И вновь мы принялись за уборку. Пока Тимар все пылесосил и убирал паутину, мы с Филькой ждали на пороге. Потом оборотень добрался до кровати и тут уже я вошла.
— Ну что, взялись? — мы с Тимом потянули балдахин с двух сторон и, насколько могли аккуратно, стащили его вниз.
Пыль столбом взвилась в воздух, и кот на пороге закашлялся.
— Ну вы, поаккуратнее там, — пробурчал недовольно.
— Филь, не лезь со своими советами, — злобно шикнула я. — И так стараемся не пылить.
Истлевший бархатный балдахин, который рассыпался в руках от старости, скатали и засунули в большой мешок, который оттащили к двери. Тим снова пропылесосил то, что нападало с него, и мы, кивнув друг другу, взялись за то полотно, которым была накрыта кровать. Сдернули, и я, взвизгнув от неожиданности, отпрыгнула назад, а Тимар проворчал под нос какое-то ругательство.

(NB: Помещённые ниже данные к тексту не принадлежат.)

(** * WebAuthn varsig: varint codec, envelope codec, structural verifier,
      base64url wrapping and did:key derivation.

    Shallow embedding of
      - web/src/lib/webauthn-varsig/utils.ts
      - web/src/lib/webauthn-varsig/multicodec.ts
      - web/src/lib/webauthn-varsig/encoder.ts
      - web/src/lib/webauthn-varsig/decoder.ts
      - web/src/lib/webauthn-varsig/verifier.ts
      - the did:key helpers of webauthn-ed25519-signer.ts and of the
        hardware delegation service
      - createMockAuthenticatorData of the unit tests' mock data.

    JavaScript numbers that the code uses are integers; they are modelled
    as [Z].  The bitwise operators work on 32-bit integers and are written
    out with their wrap-around.  A [Uint8Array] is a [list byte]. *)

From Equations Require Import Equations.
From Stdlib Require Import ZArith List Lia Bool.
From Stdlib Require Import Strings.Byte Strings.Ascii Strings.String.
Import ListNotations.
Local Open Scope Z_scope.

Set Implicit Arguments.

(* ===================================================================== *)
(** * Part I.  The program *)
(* ===================================================================== *)

(* ===================================================================== *)
(** ** ECMAScript integer primitives *)
(* ===================================================================== *)

Module JS.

Полотнище упало на пол, взметнув с себя столбом пыль, и пока она медленно опадала, мы в немом изумлении смотрели на кровать. А там лежал крупный высокий мужчина в черных брюках и рубашке, которая когда-то была белой. Светлые волосы, длиной до самых пят, в беспорядке разметались по покрывалу. Руки сложены на груди, как у покойников. Спокойное лицо можно назвать красивым — волевой подбородок, высокие скулы, брови и ресницы на несколько тонов темнее волос. Породистое такое лицо, не смазливое, но определенно красивое. Глаза закрыты. И весь он — и лицо, и волосы, и одежда, припорошены вездесущей пылью и посерели. Похоже, даже полотнище, укрывавшее его, не спасло от нее.